A Genova, in particolare, l’Autorità Portuale del Mar Ligure Occidentale ha fortemente voluto portare avanti un processo che ha visto partecipazione diffusa di tutti i soggetti interessati, anche quelli critici, in ben 12 incontri, accompagnati da una conversazione strutturata che ha coinvolto la stampa e i social media (126 articoli pubblicati, più di 60mila telespettatori sulle tv locali, 25mila visualizzazioni su Facebook), e che grazie a una cosiddetta “pre-conferenza dei servizi” ha posto le basi per velocizzare l’iter approvativo di una infrastruttura così importante.

Per arrivare a questi risultati sono state adottate tecniche particolari, che non possono essere improvvisate, e che possono seguire degli step precisi, che aiutano a impostare dei processi di reale condivisione, con l’obiettivo di arrivare a progetti migliori e pertanto più condivisi, facendo parlare tutti ma evitando polarizzazioni controproducenti, e andando ad analizzare, prevedere, pubblicizzare l’impatto sociale di ogni infrastruttura, progetto o investimento.

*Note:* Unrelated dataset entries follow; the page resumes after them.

(** Folding deltas: the last write of a price wins. *)
Lemma fold_events_last_write ts thr t0 last b events b' side k :
  books_inv (λ _ _, True) b → Forall (λ e, is_delta e = true) (used ts events) →
  fold_events ts thr t0 last b events = Ok b' →
  ∀ acc, (match acc with Some q => if coef q =? 0 then None else Some q | None => dget (side_of side b) k end)
           = dget (side_of side b) k →
  dget (side_of side b') k =
    match last_quantity side k acc (used ts events) with
    | Some q => if coef q =? 0 then None else Some q
    | None => dget (side_of side b) k
    end.
Proof.
  revert last b. induction events as [|e es IH]; intros last b Hb; simpl; [by intros _ [= ->] acc ->|].
  destruct (ts <? o_ts_utc e); simpl; [by intros _ [= ->] acc ->|]. intros [He Hes]%Forall_cons.
  destruct (thr <? _); [done|]. destruct (_ <? last); [done|]. intros Hf acc Hacc.
  assert (books_inv (λ _ _, True) (fold_books t0 last e b)) as Hb1 by by apply fold_books_inv.
  pose proof (fold_books_dget t0 last e b side k He Hb) as Hg.
  destruct (touches side k e).
  - specialize (IH _ _ Hb1 Hes Hf (Some (o_quantity e))). rewrite Hg in IH. specialize (IH eq_refl). rewrite IH.
    destruct (last_quantity _ _ _ _) eqn:Hl; [done|]. exfalso. revert Hl. clear.
    generalize (o_quantity e). induction (used ts es) as [|x l IH]; intros q; simpl; [done|].
    destruct (touches side k x); apply IH.
  - rewrite <- Hg in Hacc. specialize (IH _ _ Hb1 Hes Hf acc). rewrite Hg in IH, Hacc. rewrite IH; done.
Qed.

Gli esperti del settore individuano in sintesi tre macro-fasi:

  • il Conflict Assessment, che permette di mappare tutti i soggetti rilevanti per il territorio, ricostruirne le posizioni con diverse metodologie, restituirne una analisi corretta e una strategia conseguente;
  • il Consensus Building, l’intero set degli strumenti di comunicazione trasparente e coinvolgimento degli stakeholder, incluso il dibattito pubblico, volti al raggiungimento di una soluzione condivisa;
  • la Negoziazione Dedicata, per le situazioni in cui è necessario un confronto più ristretto, che includa gli esperti e che porti a un “punto di caduta” finale tra le diverse posizioni in campo.

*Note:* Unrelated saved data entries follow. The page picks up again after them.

(* ===== verification/Wal.v ===== *)
(** * Write-ahead log ([wal/segment.py], [wal/ingester.py], [wal/replay.py])

    Segment names, the append-only ingester with its fsync windows and
    back-pressure, and the atomic replace of a Parquet file.  A segment file is
    named by its bucket index and its state; of a file the model keeps its
    lines and how many of them have been fsynced.  The readings of the two
    clocks are arguments of an operation; [os.*] calls do not fail except in
    [atomic_replace_parquet]. *)
From S2P Require Import Prelude NasKey.
Open Scope string_scope.
Open Scope list_scope.
Open Scope Z_scope.

(** ** Segment names ([wal/segment.py]) *)

Definition SEGMENT_SECONDS : Z := 300.

(** [int(ts // segment_seconds)], [ts] in microseconds. *)
Definition segment_index (ts segment_seconds : Z) : Z := ts / (segment_seconds * 1000000).

(** [n] in decimal with [width] digits (all segment fields fit). *)
Fixpoint pad (width : nat) (n : Z) : string :=
  match width with
  | O => ""
  | S w => pad w (n / 10) +:+ String (Ascii.ascii_of_nat (48 + Z.to_nat (n mod 10))) ""
  end.

(** Year, month, day of a day count since 1970-01-01 (proleptic Gregorian). *)
Definition civil (days : Z) : Z * Z * Z :=
  let z := days + 719468 in
  let era := z / 146097 in
  let doe := z mod 146097 in
  let yoe := (doe - doe / 1460 + doe / 36524 - doe / 146096) / 365 in
  let doy := doe - (365 * yoe + yoe / 4 - yoe / 100) in
  let mp := (5 * doy + 2) / 153 in
  let d := doy - (153 * mp + 2) / 5 + 1 in
  let m := if mp <? 10 then mp + 3 else mp - 9 in
  (yoe + era * 400 + (if m <=? 2 then 1 else 0), m, d).

(** [datetime.fromtimestamp(secs, tz=utc).strftime("%Y%m%dT%H%M%SZ")] *)
Definition format_ts (secs : Z) : string :=
  let '(y, m, d) := civil (secs / 86400) in
  let s := secs mod 86400 in
  pad 4 y +:+ pad 2 m +:+ pad 2 d +:+ "T" +:+ pad 2 (s / 3600) +:+ pad 2 (s mod 3600 / 60) +:+ pad 2 (s mod 60) +:+ "Z".

(** The file name of [active_segment_path] *)
Definition active_segment_name (start_idx segment_seconds : Z) (node_id : string) : string :=
  "segment-" +:+ format_ts (start_idx * segment_seconds) +:+ "-" +:+ node_id +:+ ".ndjson".
Definition seal_path (active : string) : string := active +:+ ".sealed".
Definition compacted_path (sealed : string) : string := sealed +:+ ".compacted".

Fixpoint string_rev_acc (s acc : string) : string :=
  match s with EmptyString => acc | String a s' => string_rev_acc s' (String a acc) end.
Definition string_rev (s : string) : string := string_rev_acc s "".

(** [s.endswith(suffix)] *)
Definition endswith (suffix s : string) : bool := String.prefix (string_rev suffix) (string_rev s).

Definition is_active (name : string) : bool := endswith ".ndjson" name && negb (endswith ".sealed" name).
Definition is_sealed (name : string) : bool := endswith ".ndjson.sealed" name && negb (endswith ".compacted" name).
Definition is_compacted (name : string) : bool := endswith ".ndjson.sealed.compacted" name.

(** [name[:-len(suffix)]] *)
Definition drop_suffix (suffix name : string) : string :=
  String.substring 0 (String.length name - String.length suffix) name.

Definition strip_segment_suffixes (name : string) : string :=
  match List.find (λ suffix, endswith suffix name) [".ndjson.sealed.compacted"; ".ndjson.sealed"; ".ndjson"] with
  | Some suffix => drop_suffix suffix name
  | None => name
  end.

Definition dash : Ascii.ascii := Ascii.ascii_of_nat 45.
(** The text before and after the first dash. *)
Fixpoint split_dash (s : string) : option (string * string) :=
  match s with
  | EmptyString => None
  | String a s' =>
      if Ascii.eqb a dash then Some ("", s')
      else match split_dash s' with Some (x, y) => Some (String a x, y) | None => None end
  end.
(** [s.split("-", 2)] *)
Definition split_dash2 (s : string) : list string :=
  match split_dash s with
  | None => [s]
  | Some (a, r) => match split_dash r with None => [a; r] | Some (b, r') => [a; b; r'] end
  end.

Definition parse_node_id_from_segment (name : string) : string :=
  match split_dash2 (strip_segment_suffixes name) with [_; _; n] => n | _ => "DEFAULT" end.
Definition parse_ts_from_segment (name : string) : res string :=
  match split_dash2 (strip_segment_suffixes name) with
  | [p; ts; _] => if String.eqb p "segment" then Ok ts else Raise ValueError
  | _ => Raise ValueError
  end.

(** ** The ingester ([wal/ingester.py]) *)

Inductive seg_file := Active (idx : Z) | Sealed (idx : Z).
#[export] Instance seg_file_eq_dec : EqDecision seg_file.
Proof. solve_decision. Defined.
#[export] Instance seg_file_countable : Countable seg_file.
Proof.
  refine (inj_countable' (λ f, match f with Active i => inl i | Sealed i => inr i end)
    (λ x, match x with inl i => Active i | inr i => Sealed i end) _).
  by intros [].
Defined.

Record wal_file := WalFile { wf_lines : list string; wf_synced : nat }.
Notation wal_fs := (gmap seg_file wal_file).

Record wal_config := WalConfig {
  fsync_batch : Z; segment_seconds : Z; fsync_window_ms : option Z; fsync_window_msgs : option Z;
  buffer_max_msgs : option Z }.

(** [ig_current]: the index of the open active file ([_fd], [_current_path]). *)
Record ingester := Ingester {
  ig_current : option Z; ig_start_idx : Z; ig_write_count : Z; ig_writes_since_fsync : Z;
  ig_last_fsync : Z; ig_closed : bool }.

(** Readings of [time.time()] and [time.monotonic()] (microseconds) in one call. *)
Record clocks := Clocks { ck_wall : Z; ck_open : Z; ck_check : Z; ck_sync : Z }.

Record wal := Wal { w_files : wal_fs; w_ig : ingester }.

Section ingester_ops.
Context {R : Type} (encode_record : R → res string) (cfg : wal_config).

(** [os.fsync] of the active file. *)
Definition fsync_file (f : wal_file) : wal_file := WalFile (wf_lines f) (length (wf_lines f)).
Definition fsync (idx : Z) (fs : wal_fs) : wal_fs := alter fsync_file (Active idx) fs.
(** [os.open(O_APPEND | O_CREAT)] *)
Definition open_active (idx : Z) (fs : wal_fs) : wal_fs :=
  match fs !! Active idx with Some _ => fs | None => <[Active idx := WalFile [] 0]> fs end.
Definition os_write (idx : Z) (line : string) (fs : wal_fs) : wal_fs :=
  alter (λ f, WalFile (wf_lines f ++ [line]) (wf_synced f)) (Active idx) fs.
(** [os.replace(active, sealed)] *)
Definition replace_sealed (idx : Z) (fs : wal_fs) : wal_fs :=
  match fs !! Active idx with Some f => <[Sealed idx := f]> (delete (Active idx) fs) | None => fs end.

Definition open_new_segment (idx now : Z) (w : wal) : wal :=
  Wal (open_active idx (w_files w)) (Ingester (Some idx) idx 0 0 now (ig_closed (w_ig w))).

(** [__init__] *)
Definition open_ingester (fs : wal_fs) (c : clocks) : wal :=
  open_new_segment (segment_index (ck_wall c) (segment_seconds cfg)) (ck_open c)
    (Wal fs (Ingester None 0 0 0 (ck_open c) false)).

(** [_seal_current] *)
Definition seal_current : proc wal unit := λ w,
  let ig := w_ig w in
  match ig_current ig with
  | None => (w, Raise AssertionError)
  | Some idx =>
      (Wal (replace_sealed idx (fsync idx (w_files w)))
        (Ingester None (ig_start_idx ig) (ig_write_count ig) (ig_writes_since_fsync ig) (ig_last_fsync ig) (ig_closed ig)),
       Ok tt)
  end.

(** [maybe_seal]: was a segment sealed? *)
Definition maybe_seal (c : clocks) : proc wal bool := λ w,
  let now_idx := segment_index (ck_wall c) (segment_seconds cfg) in
  if ig_start_idx (w_ig w) <? now_idx then
    pbind seal_current (λ _, λ w1, (open_new_segment now_idx (ck_open c) w1, Ok true)) w
  else (w, Ok false).

(** [_should_fsync_now], after the write. *)
Definition should_fsync_now (c : clocks) (ig : ingester) : res bool :=
  match fsync_window_ms cfg, fsync_window_msgs cfg with
  | None, None =>
      if fsync_batch cfg =? 0 then Raise (OtherException "ZeroDivisionError")
      else Ok (ig_write_count ig mod fsync_batch cfg =? 0)
  | ms, msgs =>
      Ok (match msgs with Some n => n <=? ig_writes_since_fsync ig | None => false end ||
          match ms with Some n => n * 1000 <=? ck_check c - ig_last_fsync ig | None => false end)
  end.

Definition synced_ig (now : Z) (ig : ingester) : ingester :=
  Ingester (ig_current ig) (ig_start_idx ig) (ig_write_count ig) 0 now (ig_closed ig).

Definition buffer_full (ig : ingester) : bool :=
  match buffer_max_msgs cfg with Some m => m <=? ig_writes_since_fsync ig | None => false end.

(** The part of [append] after [maybe_seal] *)
Definition append_line (c : clocks) (record : R) : proc wal unit := λ w,
  let ig := w_ig w in
  if buffer_full ig then (w, Raise WalBufferOverflowError) else
  match encode_record record with
  | Raise e => (w, Raise e)
  | Ok line =>
      match ig_current ig with
      | None => (w, Raise AssertionError)
      | Some idx =>
          let fs := os_write idx line (w_files w) in
          let ig1 := Ingester (Some idx) (ig_start_idx ig) (ig_write_count ig + 1) (ig_writes_since_fsync ig + 1)
                       (ig_last_fsync ig) (ig_closed ig) in
          match should_fsync_now c ig1 with
          | Raise e => (Wal fs ig1, Raise e)
          | Ok true => (Wal (fsync idx fs) (synced_ig (ck_sync c) ig1), Ok tt)
          | Ok false => (Wal fs ig1, Ok tt)
          end
      end
  end.

Definition append (c : clocks) (record : R) : proc wal unit := λ w,
  if ig_closed (w_ig w) then (w, Raise RuntimeError)
  else pbind (maybe_seal c) (λ _, append_line c record) w.

Definition flush (c : clocks) : proc wal unit := λ w,
  let ig := w_ig w in
  if ig_closed ig then (w, Ok tt) else
  match ig_current ig with
  | Some idx =>
      if 0 <? ig_writes_since_fsync ig
      then (Wal (fsync idx (w_files w)) (synced_ig (ck_sync c) ig), Ok tt) else (w, Ok tt)
  | None => (w, Ok tt)
  end.

Definition close : proc wal unit := λ w,
  let ig := w_ig w in
  if ig_closed ig then (w, Ok tt) else
  (Wal (match ig_current ig with
        | Some idx => replace_sealed idx (fsync idx (w_files w))
        | None => w_files w
        end)
     (Ingester None (ig_start_idx ig) (ig_write_count ig) (ig_writes_since_fsync ig) (ig_last_fsync ig) true), Ok tt).

(** A use of the ingester, one call after another. *)
Inductive wal_op := OpAppend (c : clocks) (record : R) | OpFlush (c : clocks) | OpMaybeSeal (c : clocks) | OpClose.
Definition run_op (w : wal) (o : wal_op) : wal * res unit :=
  match o with
  | OpAppend c r => append c r w
  | OpFlush c => flush c w
  | OpMaybeSeal c => pbind (maybe_seal c) (λ _, pret tt) w
  | OpClose => close w
  end.
End ingester_ops.

(** ** Atomic replace ([wal/replay.py]) *)

(** A file system of Parquet files; [write_fault] and [replace_fault] are the
    errors of the two steps, [partial] what a failing write leaves in tmp. *)
Definition atomic_replace_parquet {K T} `{Countable K} (write_fault replace_fault : option exn) (partial : option T)
    (tmp final : K) (table : T) : proc (gmap K T) unit := λ fs,
  let cleanup fs e := (delete final (delete tmp fs), Raise e) in
  match write_fault with
  | Some e => cleanup (match partial with Some p => <[tmp := p]> fs | None => fs end) e
  | None =>
      match replace_fault with
      | Some e => cleanup (<[tmp := table]> fs) e
      | None => (<[final := table]> (delete tmp fs), Ok tt)
      end
  end.

(** ** Lemmas on the ingester *)

Lemma SSorted_snoc (l : list Z) j k :
  StronglySorted Z.lt (l ++ [j]) → j < k → StronglySorted Z.lt ((l ++ [j]) ++ [k]).
Proof.
  induction l as [|x l IH]; simpl; intros Hs Hk.
  - repeat constructor. done.
  - apply StronglySorted_inv in Hs as [Hs Hall]. constructor; [by apply IH|].
    rewrite Forall_forall in *. intros y. rewrite !elem_of_app, !list_elem_of_singleton.
    assert (x < j) by (apply Hall; set_solver). intros [[Hy| ->]| ->]; [apply Hall; set_solver|lia|lia].
Qed.

Lemma SSorted_app_l (l : list Z) k : StronglySorted Z.lt (l ++ [k]) → ∀ x, x ∈ l → x < k.
Proof.
  induction l as [|y l IH]; simpl; intros Hs x Hx; [inversion Hx|].
  apply StronglySorted_inv in Hs as [Hs Hall]. rewrite Forall_forall in Hall.
  apply elem_of_cons in Hx as [->|Hx]; [apply Hall; set_solver|by apply IH].
Qed.

Section wal_lemmas.
Context {R : Type} (encode_record : R → res string) (cfg : wal_config).
(** The file system and the bucket the ingester starts from. *)
Context (fs0 : wal_fs) (start : Z).

(** Un-fsynced writes are within every configured bound. *)
Definition within_bounds (n : Z) : Prop :=
  0 <= n ∧
  (∀ m, buffer_max_msgs cfg = Some m → 0 <= m → n <= m) ∧
  (∀ m, fsync_window_msgs cfg = Some m → 1 <= m → n < m) ∧
  (fsync_window_ms cfg = None → fsync_window_msgs cfg = None → fsync_batch cfg = 1 → n = 0).

Lemma within_bounds_0 : within_bounds 0.
Proof. split_and!; intros; lia. Qed.

(** The sealed segments since the start, and the older files. *)
Record sealed_inv (segs : list (Z * wal_file)) (fs : wal_fs) : Prop := {
  si_ge : ∀ i g, (i, g) ∈ segs → start <= i;
  si_sealed : ∀ i g, start <= i → fs !! Sealed i = Some g ↔ (i, g) ∈ segs;
  si_old : ∀ i, i < start → fs !! Sealed i = fs0 !! Sealed i ∧ fs !! Active i = fs0 !! Active i;
  si_synced : ∀ i g, (i, g) ∈ segs → wf_synced g = length (wf_lines g) }.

Un piano di Conflict Assessment & Management – così possiamo chiamare l’insieme di queste tecniche, discipline e passaggi descritti rapidamente qui sopra – che, per essere pienamente efficace, richiederà di essere accompagnato da una comunicazione istituzionale efficace, trasparente e aperta, dalla capacità di interloquire con gli enti locali e le autorità amministrative in modo chiaro, e in modo onesto con la stampa e con i cittadini.

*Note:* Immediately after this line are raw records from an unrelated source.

Lemma encode_total v : json_ok v = true → ∃ t, encode v = Ok t.
Proof.
  assert (∀ {A} (f : A → res string) l, Forall (λ x, ∃ t, f x = Ok t) l → ∃ ts, res_map f l = Ok ts) as Hmap.
  { intros A f l Hl. induction Hl as [|x l [t Ht] _ [ts IH]]; simpl; [by eexists|]. rewrite Ht. simpl. rewrite IH. by eexists. }
  apply (pyval_nested (λ v, json_ok v = true → ∃ t, encode v = Ok t)).
  - intros l Hl Hok. cbn [json_ok encode] in *. destruct (Hmap _ encode l) as [ts ->]; [|by eexists].
    apply Forall_forall. intros x Hx. eapply Forall_forall in Hl; [|done]. apply Hl.
    eapply forallb_forall in Hok; [done|by apply list_elem_of_In].
  - intros d Hd Hok. cbn [json_ok encode] in *. apply andb_true_iff in Hok as [Hok _].
    match goal with |- context [res_map ?f d] => destruct (Hmap _ f d) as [ts ->] end; [|by eexists].
    apply Forall_forall. intros e He. eapply Forall_forall in Hd; [|done].
    eapply forallb_forall in Hok; [|by apply list_elem_of_In]. apply andb_true_iff in Hok as [_ Hok].
    destruct (Hd Hok) as [t ->]. by eexists.
  - intros v'. destruct v'; try done; intros _; by eexists.
Qed.

(** ** Properties *)

(** C35.  Every record of the classes the encoder knows, with distinct ASCII
    keys, is written as a line, and the line reads back as the same record:
    integers, strings (quotes, backslashes, control characters and any UTF-8
    text included), lists, dictionaries and non-integral decimals, scale
    included, are unchanged, an integral decimal comes back as the equal
    integer and a time as its ISO text. *)
Theorem record_round_trip (record : list (string * pyval)) :
  json_ok (PDict record) = true →
  ∃ line, encode_record record = Ok line ∧ decode_line line = Ok (decoded (PDict record)).
Proof.
  intros Hok. unfold encode_record. destruct (encode_total (PDict record) Hok) as [t Ht]. rewrite Ht.
  exists (t +:+ newline). split; [done|]. unfold decode_line.
  destruct (encode_head _ _ Hok Ht) as (c&t'&Htc&Hws&_).
  assert (skip_ws (t +:+ newline) = t +:+ newline) as -> by (rewrite Htc; by apply skip_ws_first).
  rewrite (all_read_back (PDict record) t); [done|done|done| |done].
  unfold line_fuel. rewrite string_app_length. lia.
Qed.
(** A replicated cutover is never verified: while listings work, one
    local file whose partition has an object on the NAS keeps the answer from
    being [rpo_zero_verified], since the harness calls the replica ambiguous. *)
Theorem replicated_cutover_never_verified {S : Type} `{S3Laws S} (sha256_hex : bytes → string)
    (read_parquet_meta : bytes → res parquet_meta) (cfg : harness_config) (mtimes : string → option Z)
    (fromisoformat : string → res Z) (root prefix iso : string) (w w' : world S) (v : RpoVerifyResult) (t : Z) (f k : string) :
  lists_work S →
  verify_rpo_zero sha256_hex read_parquet_meta cfg mtimes fromisoformat root prefix iso w = (w', Ok v) →
  fromisoformat iso = Ok t → f ∈ list_local_segments mtimes root (t + 1000000) (w_fs w) →
  is_Some (objects w !! k) → String.prefix (as_prefix (compute_nas_partition_for root prefix (parent f))) k = true →
  rpo_status_of v ≠ rpo_zero_verified.
Proof.
  intros Hwork Hv Ht Hf Hk Hp Hst. apply verify_rpo_zero_inv in Hv as (_&v'&[= <-]&Himp).
  destruct (Himp Hst) as (t'&Ht'&_&Hpass). rewrite Ht in Ht'. injection Ht' as <-.
  pose proof Hf as Hin. unfold list_local_segments in Hin.
  rewrite sort_le_perm, list_elem_of_In, List.filter_In, <- list_elem_of_In in Hin. destruct Hin as [Hin _].
  unfold rglob_parquet in Hin. rewrite list_elem_of_In, List.filter_In, <- list_elem_of_In in Hin. destruct Hin as [Hin Hpq].
  apply list_elem_of_fmap in Hin as ([f' b]&->&Hin). apply elem_of_map_to_list in Hin. simpl in *.
  apply andb_true_iff in Hpq as [_ Hpq]. by eapply passed_or_raised_no_replica; eauto.
Qed.

(** ** Lemmas on the collector *)

Section gc_lemmas.
Context (sha256_hex : bytes → string) (unlink_fails : string → bool).
Local Notation delete_target := (delete_target sha256_hex unlink_fails).

(** The targets a pass deletes, and the row it leaves for a target. *)
Definition deletable (w : gc_world) (f : string) : bool :=
  negb (is_already_deleted f (g_log w)) && negb (unlink_fails f) && bool_decide (is_Some (g_fs w !! f)).
Definition row_after (w : gc_world) (f : string) : option log_row :=
  if is_already_deleted f (g_log w) then g_log w !! f
  else Some (LogRow (compute_sha256 sha256_hex f (g_fs w)) (safe_file_size f (g_fs w))
               (if deletable w f then confirmed_deleted else recovery_failed)).
Definition sizes (w : gc_world) (fs : list string) : Z := foldr (λ f acc, safe_file_size f (g_fs w) + acc) 0 fs.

Si apre una fase, dunque, in cui il Paese dovrà accelerare, e di molto, su diversi fronti e impegnando decine di miliardi di euro per opere infrastrutturali chiave. Si apre una fase in cui, sperabilmente, grazie a questa spinta top-down anche tanti privati impegnati in settori come l’edilizia e l’energia vorranno proporre ai territori nuovi e progetti. La sfida per l’esecutivo, la politica e le imprese sarà quella di prevedere e governare i conflitti che da queste iniziative discenderanno: fondamentali saranno il dialogo con le comunità, il monitoraggio attento degli impatti sociali ed economici, una comunicazione sensibile e svolta con cura.